Answer: Not really, but the situation is getting a little better. Jim Carrey doesn't so much ruin Lemony Snicket's A Series of Unfortunate Events as he does make it much less dark and threatening than the series of book upon which the film is based. Oh, it's still plenty sinister, but Carrey's Count Olaf is too much with the slap-stick and not enough with the menacing danger. Less Ace Ventura and more Sideshow Bob, please.

Events, based on the first three of a series of books penned by Daniel Handler (under the nom de plume Lemony Snicket), is about a three siblings who, after their parents die in a mysterious fire, are shipped off to live with their nearest living relative, Count Olaf (Carrey, Eternal Sunshine of the Spotless Mind). Because the Baudelaire children have also inherited a great deal of money from their parents, and because Olaf is the embodiment of all things evil, he decides to kill his wards to have at their cash.

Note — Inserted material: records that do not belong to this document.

(** * python-sonoffdiy: the request/response layer and the device model

    A shallow embedding of [sonoffdiy/const.py], [sonoffdiy/exceptions.py],
    [sonoffdiy/models.py] and [sonoffdiy/sonoffdiy.py].

    - Python values that can come out of a JSON decoder are the type [value];
      a [dict] with string keys is a [gmap string value].
    - Exceptions are the type [exn]; a computation that may raise returns a
      [result].
    - The methods of the class [SonoffDIY] are computations in a state and
      exception monad over [world]: the object itself ([self]) and the log of
      the calls made to [session.request].
    - What the interpreter and aiohttp provide ([json.loads], [dict.update]
      with a non-mapping argument, the peer on the network) is a parameter of
      the development. *)

From Stdlib Require Import ZArith String Ascii List Lia.
From Stdlib Require Import Floats.PrimFloat Numbers.Cyclic.Int63.Uint63.
From stdpp Require Import base option gmap strings list fin_maps.

Local Open Scope string_scope.
Local Open Scope Z_scope.

#[local] Set Warnings "-register-all".

(** ** Python values *)

Inductive value :=
| VNone
| VBool (b : bool)
| VInt (n : Z)
| VFloat (f : float)
| VStr (s : string)
| VList (l : list value)
| VDict (d : gmap string value).

(** [s in t] for two [str]: [s] is a substring of [t]. *)
Fixpoint str_in (s t : string) : bool :=
  String.prefix s t ||
  match t with
  | EmptyString => false
  | String _ t' => str_in s t'
  end.

(** [v == s] where [s] is a [str] literal: only an equal [str] is equal. *)
Definition py_eq_str (v : value) (s : string) : bool :=
  match v with
  | VStr s' => String.eqb s' s
  | _ => false
  end.

(** The float of a small integer literal (exact below 2^53). *)
Definition Z_to_float (z : Z) : float :=
  match z with
  | Z0 => PrimFloat.zero
  | Zpos _ => PrimFloat.of_uint63 (Uint63.of_Z z)
  | Zneg _ => PrimFloat.opp (PrimFloat.of_uint63 (Uint63.of_Z (- z)))
  end.

(** ** exceptions.py *)

Module exceptions.

(** A [SonoffDIYError] carries a message and, where the code passes one,
    a second argument with the offending response.
    [SonoffDIYConnectionError] is its subclass.  [PyError cls] stands for
    an exception of a class outside this hierarchy (a builtin such as
    [TypeError], or [json.JSONDecodeError]). *)
Inductive exn :=
| SonoffDIYError (msg : string) (detail : option value)
| SonoffDIYConnectionError (msg : string)
| PyError (cls : string).
(** CollectingPayload: bytes other than the end marker are appended while
    there is room. *)
Lemma drun_payload lbl ty dat more bs :
  payload_ok more -> (length dat + length more <= cap_d)%nat ->
  drun (CollectingPayload lbl ty dat) (more ++ bs) =
  drun (CollectingPayload lbl ty (dat ++ (to_char <$> more))) bs.
Proof.
  intros Hok. revert dat. induction Hok as [|b more Hb _ IH]; intros dat Hlen.
  { simpl. by rewrite app_nil_r. }
  simpl in Hlen. rewrite <- app_comm_cons, drun_cons. simpl.
  rewrite decide_True, decide_False by (done || lia).
  rewrite IH by (rewrite length_app; simpl; lia).
  by rewrite <- app_assoc.
Qed.

Lemma drun_end lbl ty dat bs :
  (length dat < cap_d)%nat ->
  drun (CollectingPayload lbl ty dat) (PACKET_END :: bs) = ([], Returned lbl ty dat bs).
Proof. intros Hlen. rewrite drun_cons. simpl. by rewrite !decide_True. Qed.

(** A whole frame after noise: the machine reports the noise and returns
    the packet, leaving what follows the end marker. *)
Lemma drun_frame noise label ty payload rest :
  Forall (fun b => b <> PACKET_START) noise ->
  label_ok label -> ends_label ty = true -> payload_ok payload ->
  (length label < cap_l)%nat -> (length payload < cap_d)%nat ->
  drun Idle (noise ++ frame label ty payload ++ rest) =
  (noise, Returned (to_char <$> label) ty (to_char <$> payload) rest).
Proof.
  intros Hn Hl Hty Hp Hll Hlp. rewrite frame_app.
  rewrite drun_noise, drun_start by done.
  rewrite drun_label by first [done | simpl; lia].
  rewrite drun_type by first [done | simpl; rewrite length_fmap; lia].
  rewrite drun_payload by first [done | simpl; lia].
  rewrite !app_nil_l, drun_end by (rewrite length_fmap; lia).
  unfold reported. simpl. by rewrite app_nil_r.
Qed.

(** The overflows: one byte more than the buffer holds. *)
Lemma drun_label_overflow lbl b bs :
  (cap_l <= length lbl)%nat ->
  drun (CollectingLabel lbl) (b :: bs) = ([], Overflowed bs).
Proof. intros. rewrite drun_cons. simpl. by rewrite decide_False by lia. Qed.
(* ===== verification/Receiver.v ===== *)
(** * The call of the receiver

    [SerialReceiveAndParsePacket] (lines 121-177) is the loop of
    [loop_body] ([Decoder]) from the initial locals, under fuel.
    [SerialReceiveAndParsePacket_at] is the call as C has it, through two
    pointers into a memory, which it answers as it leaves it;
    [SerialReceiveAndParsePacket] is that call with two arrays of their
    own, and what the caller has afterwards is the value returned and the
    two arrays, which the function wrote in place. This file is about
    the latter; [Aliasing] is about pointers into the same array.

    On every device and through any two pointers, the call is the loop
    of the specification's machine ([receive_at_refines], from
    [loop_refines] of [DecoderRun]). The theorems about the call as its
    caller sees it, on the channel of the specification, are derived
    from [loop_run] and [loop_safe] of [DecoderRun]:

    - it returns what the reference parser finds in the pending input, with
      the label and the payload written to the arrays as C strings;
    - it returns exactly when the reference parser finds a packet that fits
      the arrays;
    - the outcome does not depend on how the input is chunked;
    - the only undefined behaviour it can reach is the write past the end
      of an array, and it does reach it on a label or payload that is too
      long;
    - it never returns on input without an end marker;
    - the type it returns is never that of an integer pair;
    - when it returns it has written one error notice per noise byte and
      nothing else;
    - arrays of characters and a channel of bytes stay so ([locals_wf],
      [handed_back_wf]).

    Throughout, the arrays passed to the call have at most [INT_MAX]
    cells: a longer array cannot exist on the target, whose memory is
    smaller than that. *)

From S2P Require Import Prelude CArray Memory Channel Serial Codec Packet Encoder.
From S2P Require Import DecoderSpec Decoder DecoderRun.

#[local] Open Scope Z_scope.

Implicit Types s : serial.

The murder attempt is foiled, at which point the Baudelaires are sent to relative after relative, who each meet mysterious fates after rubbing elbows with strange characters who always turn out to be Olaf in an elaborate disguise (there's a nice tip to Lon Chaney in one scene). I've read the first three Snicket books, and found them to get rather repetitive after a while, which is probably why director Brad Silberling (Moonlight Mile) and screenwriter Robert Gordon (Men in Black II) jumbled up some of the books, and left a lot of their material out completely.

Comparisons to the Harry Potter films are inevitable, since both deal with orphans, parents who were killed, and a great malevolent force trying to murder children. Both are also filled with intricate sets, snapping visual effects, and nice performances from adults and urchins alike. Unlike Potter, however, Snicket features way more "big picture" foreshadowing.

The ball was dropped a little with Carrey's tomfoolery (he's half-Max Schreck-as-Nosferatu and half-Reverend Jim Ignatowski), as well as the portrayal of little Sunny Baudelaire, whose subtitled lines are a little too cutesy for the subject matter. One can't help but wonder how much better Events might have been in the hands of a Tim Burton or a Terry Gilliam, though. Like the first two Potter films, Events is helmed by a.uh.story-driven (read: less visual) director. Here's to hoping it doesn't take three Snicket pictures to turn the reins over to that franchise's version of Alfonso Cuarón.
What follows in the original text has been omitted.